As I have explained, I don’t really care about shrubs. I came to the gardens largely because they are three blocks away from my apartment. In order to get to the nearest ATM, I have to walk past the ticket booth for the gardens. One day, I brought a book on my Bancomat run and decided to peruse the park for a few hours and see what the gardens are all about.

As it turns out, the gardens are about trees.

It’s mid-morning and I have the place to myself. Aside from a few guys with string trimmers and a class of 8-year-olds feeding ducks, it is just the plants and me. I am strangely ok with this.
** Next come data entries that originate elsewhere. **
Lemma dma_alloc_loop_spec fuel size acc s m fa off :
  0 <= size → size < 0x2000 * (Z.of_nat fuel - 1) + 1 → 1 <= Z.of_nat fuel →
  dma_ready s m fa off → frames_left fa (7 * ((size + 0x1fff) / 0x2000)) →
  ∃ bufs s' m' fa', dma_alloc_loop fuel size acc s = Ret (acc ++ bufs, s') ∧
    dma_ready s' m' fa' off ∧ buffers_for size bufs ∧
    (∀ b, b ∈ bufs → db_start b ∈ usable_addrs (fa_map fa)).
Proof.
  revert size acc s m fa. induction fuel as [|fuel IH]; intros size acc s m fa Hs Hf Hf1 Hd Hfl; [lia|].
  cbn [dma_alloc_loop]. destruct (Z.ltb_spec 0 size).
  - destruct (pmm_alloc_spec (if 0x1000 <? size then Size8KiB else Size4KiB) s m fa off Hd)
      as (f & s1 & m1 & fa1 & Hf' & -> & Hd1 & _ & Ha1 & _).
    { eapply frames_left_le; [|done]. zdm. }
    cbn [mbind outcome_bind]. rewrite usub_ret by lia. cbn [mbind outcome_bind].
    destruct (IH (size - Z.min size 0x2000) (acc ++ [MkDmaBuffer f (Z.min size 0x2000)]) s1 m1 fa1)
      as (bufs & s' & m' & fa' & -> & Hd' & Hb & Hin); [lia..|done| |].
    { eapply frames_left_le; [|by eapply frames_left_advanced]. zdm. }
    exists (MkDmaBuffer f (Z.min size 0x2000) :: bufs), s', m', fa'.
    rewrite <- app_assoc. split_and!; [done..|by apply buffers_for_cons|].
    intros b [->|Hb']%elem_of_cons; [by eapply list_elem_of_lookup_2|].
    destruct Ha1 as [<- _]. by apply Hin.
  - exists [], s, m, fa. rewrite app_nil_r. split_and!; [done|done| |by intros ??%not_elem_of_nil].
    split; [|done]. assert (size = 0) as -> by lia. done.
Qed.

(** *** Scatter-gather coverage *)

Definition bytes_of (bufs : list DmaBuffer) : Z := foldr Z.add 0 (db_data_size <$> bufs).

(** The first [n] of the buffers from position [i] hold their share of the bytes. *)
Lemma bytes_of_take size bufs i n :
  buffers_for size bufs → (i + n <= length bufs)%nat → 0 <= size →
  bytes_of (take n (drop i bufs)) =
  Z.min (Z.max 0 (size - 0x2000 * Z.of_nat i)) (0x2000 * Z.of_nat n).
Proof.
  intros [Hlen Hb] Hi Hs. revert i Hi. induction n as [|n IH]; intros i Hi.
  - rewrite take_0. cbn. lia.
  - destruct (lookup_lt_is_Some_2 bufs i) as [b Hib]; [lia|].
    rewrite (drop_S bufs b i Hib). cbn [take]. unfold bytes_of in *. cbn [fmap list_fmap foldr].
    rewrite (Hb i b Hib), IH by lia. zdm.
Qed.

Lemma dma_request_buffers sector count s m fa off :
  0 <= count < 2 ^ 40 → dma_ready s m fa off → frames_left fa (7 * ((512 * count + 0x1fff) / 0x2000)) →
  ∃ bufs s' m' fa', dma_request_new sector count s = Ret (MkDmaRequest sector count bufs DmaRead, s') ∧
    dma_ready s' m' fa' off ∧ buffers_for (512 * count) bufs ∧
    ∀ b, b ∈ bufs → db_start b ∈ usable_addrs (fa_map fa).
Proof.
  intros Hc Hd Hfl. unfold dma_request_new. rewrite umul_ret by lia. cbn [mbind outcome_bind].
  replace (count * 512) with (512 * count) by lia.
  destruct (dma_alloc_loop_spec (S (S (Z.to_nat (512 * count / 0x2000)))) (512 * count) [] s m fa off)
    as (bufs & s' & m' & fa' & -> & Hrest); [lia|zdm|lia|done|done|].
  cbn [mbind outcome_bind app]. by exists bufs, s', m', fa'.
Qed.

(** A DMA request of [count] sectors always gets its buffers when memory
    suffices, [count] times 512 bytes in all; and for every chunk of up to 128
    sectors, starting at a multiple of 128, the PRDT entries taken from
    [at_offset] are as many as the command announces and hold exactly the chunk's
    bytes. *)
Theorem dma_request_scatter_gather sector count s m fa off :
  0 <= count < 2 ^ 40 → dma_ready s m fa off →
  frames_left fa (7 * ((512 * count + 0x1fff) / 0x2000)) →
  ∃ req s', dma_request_new sector count s = Ret (req, s') ∧
    dr_sector req = sector ∧ dr_count req = count ∧ bytes_of (dr_buffer req) = 512 * count ∧
    ∀ o, 0 <= o < count → o mod 128 = 0 →
      let c := Z.min (count - o) 128 in
      let length_ := Z.shiftr (c - 1) 4 + 1 in
      ∃ bs, at_offset req o = Ret bs ∧
        Z.of_nat (length (take (Z.to_nat length_) bs)) = length_ ∧ length_ <= 8 ∧
        bytes_of (take (Z.to_nat length_) bs) = 512 * c.
Proof.
  intros Hc Hd Hfl. destruct (dma_request_buffers sector count s m fa off Hc Hd Hfl)
    as (bufs & s' & m' & fa' & -> & _ & Hb & _).
  do 2 eexists. split; [done|]. cbn [dr_sector dr_count dr_buffer].
  pose proof (proj1 Hb) as Hlen. split_and!; [done..| |].
  - pose proof (bytes_of_take (512 * count) bufs 0 (length bufs) Hb) as Ht.
    rewrite drop_0, firstn_all in Ht. rewrite Ht, Hlen by lia. zdm.
  - intros o Ho Hmod. set (c := Z.min (count - o) 128). set (len := Z.shiftr (c - 1) 4 + 1).
    unfold at_offset. cbn [dr_buffer].
    assert (1 <= c <= 128 ∧ len = (c + 15) / 16) as [Hcr Hlen'].
    { unfold len. rewrite Z.shiftr_div_pow2 by lia. change (2 ^ 4) with 16. unfold c. zdm. }
    assert (Z.of_nat (length bufs) = (count + 15) / 16) as Hlen16 by (rewrite Hlen; zdm).
    assert (∃ q, o = 128 * q ∧ o / 16 = 8 * q ∧ 0 <= q) as (q & Hq & Hq16 & Hq0).
    { exists (o / 128). zdm. }
    rewrite Hq16. destruct (Z.leb_spec (8 * q) (Z.of_nat (length bufs))); [|unfold c in *; zdm].
    eexists. split; [done|].
    assert (0 <= len <= 8 ∧ 8 * q + len <= (count + 15) / 16) as [Hl8 Hle].
    { rewrite Hlen'. unfold c in *. zdm. }
    rewrite length_take, length_drop. split_and!; [lia|lia|].
    rewrite (bytes_of_take (512 * count)) by (done || lia).
    rewrite !Z2Nat.id by lia. rewrite Hlen'. unfold c in *. zdm.
Qed.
I follow the numbered tour on the photocopied map from the ticket taker, winding my way up the Janiculum Hill. I stroll down a lane of palm trees, through a bamboo forest, past some ancient Aurelian walls, and around a pagoda in a Japanese garden. Along the way, I am treated to remarkable views of the city. Palm trees frame the domes of churches in the distance.

Overlooking Rome

I find a bench in the sun near a grove of pine trees – the tall, skinny kind that fall on houses during ice storms in North Carolina. The ducks in the pond nearby are causing a commotion. Mamma can’t find her bambini, probably because all eight of them have hopped over the ledge of the pool and onto the sidewalk path. She rounds up the duckies with a ruckus, ushering them back in to the water with what can only be described as a perturbed quack.

Gianicolo ducks

All sorts of birds are chirping, cawing, and calling. Their twitters blend with the whirring grind of an approaching lawnmower, creating a not-altogether-unpleasant sort of white noise. As I fish my book and apple out of my bag, I slip off my boat shoes, tentatively toeing the grass. A sudden breeze pelts my bare legs and ankles with spiky seed balls from the trees nearby. Flustered by this unexpected onslaught, I gather my things and move to a different bench. My new seat is still in the sun, still near the pines, but safely away from the grass and the dirt. I much prefer pavement.